◆ Activity
Type out all the records once more, exactly.

◆ Source material

(** ** The invariant of the event loop *)

(** A service that keeps the contract: [ks_polls] says which event its poll returns, [ks_idles]
    what else it does on its own. *)
Class KadServiceLaws (S : Type) `{KadService S} : Type := {
  ks_refines : S → Contract → Prop;
  ks_polls : S → ServiceEvent → S → Prop;
  ks_idles : S → S → Prop;
  ks_open_law s p c : ks_refines s c →
    ∃ c', opens p c (ks_open_substream s p).2 c' ∧ ks_refines (ks_open_substream s p).1 c';
  ks_dial_law s p c : ks_refines s c → ks_refines (ks_dial s p).1 c;
  ks_address_law s p l c : ks_refines s c → ∃ s', ks_add_known_address s p l = Done s' ∧ ks_refines s' c;
  ks_poll_law s e s' c : ks_refines s c → ks_polls s e s' → ∃ c', delivers c e c' ∧ ks_refines s' c';
  ks_idle_law s s' c : ks_refines s c → ks_idles s s' → ks_refines s' c;
}.

Section loop.
Context `{IpNetwork, HashOrder, Sha256, MultihashLib, MultiaddrBytes, MessageCodec} {S : Type} `{KadServiceLaws S}.
Context (debug : bool).
Implicit Types (k : Kademlia S).

(** The routing table, the store and the engine keep their invariants, and the service keeps the contract. *)
Record kad_wf k : Prop := {
  kw_table_sound : table_sound (preimage (k_local_key k)) (k_routing_table k);
  kw_store : kad_store_wf (k_store k);
  kw_providers : 0 < max_providers_per_key (store_config (k_store k));
  kw_sound : engine_sound (preimage (k_local_key k)) (k_engine k);
  kw_service : ∃ c, ks_refines (k_service k) c;
}.

Lemma kw_table k : kad_wf k → table_wf (k_routing_table k).
Proof. intros Hk. apply (kw_table_sound _ Hk). Qed.
Lemma kw_engine k : kad_wf k → engine_wf (k_engine k).
Proof. intros Hk. apply (es_wf _ _ (kw_sound _ Hk)). Qed.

◆ Expected answer
(** ** The invariant of the event loop *)

(** A service that keeps the contract: [ks_polls] says which event its poll returns, [ks_idles]
    what else it does on its own. *)
Class KadServiceLaws (S : Type) `{KadService S} : Type := {
  ks_refines : S → Contract → Prop;
  ks_polls : S → ServiceEvent → S → Prop;
  ks_idles : S → S → Prop;
  ks_open_law s p c : ks_refines s c →
    ∃ c', opens p c (ks_open_substream s p).2 c' ∧ ks_refines (ks_open_substream s p).1 c';
  ks_dial_law s p c : ks_refines s c → ks_refines (ks_dial s p).1 c;
  ks_address_law s p l c : ks_refines s c → ∃ s', ks_add_known_address s p l = Done s' ∧ ks_refines s' c;
  ks_poll_law s e s' c : ks_refines s c → ks_polls s e s' → ∃ c', delivers c e c' ∧ ks_refines s' c';
  ks_idle_law s s' c : ks_refines s c → ks_idles s s' → ks_refines s' c;
}.

Section loop.
Context `{IpNetwork, HashOrder, Sha256, MultihashLib, MultiaddrBytes, MessageCodec} {S : Type} `{KadServiceLaws S}.
Context (debug : bool).
Implicit Types (k : Kademlia S).

(** The routing table, the store and the engine keep their invariants, and the service keeps the contract. *)
Record kad_wf k : Prop := {
  kw_table_sound : table_sound (preimage (k_local_key k)) (k_routing_table k);
  kw_store : kad_store_wf (k_store k);
  kw_providers : 0 < max_providers_per_key (store_config (k_store k));
  kw_sound : engine_sound (preimage (k_local_key k)) (k_engine k);
  kw_service : ∃ c, ks_refines (k_service k) c;
}.

Lemma kw_table k : kad_wf k → table_wf (k_routing_table k).
Proof. intros Hk. apply (kw_table_sound _ Hk). Qed.
Lemma kw_engine k : kad_wf k → engine_wf (k_engine k).
Proof. intros Hk. apply (es_wf _ _ (kw_sound _ Hk)). Qed.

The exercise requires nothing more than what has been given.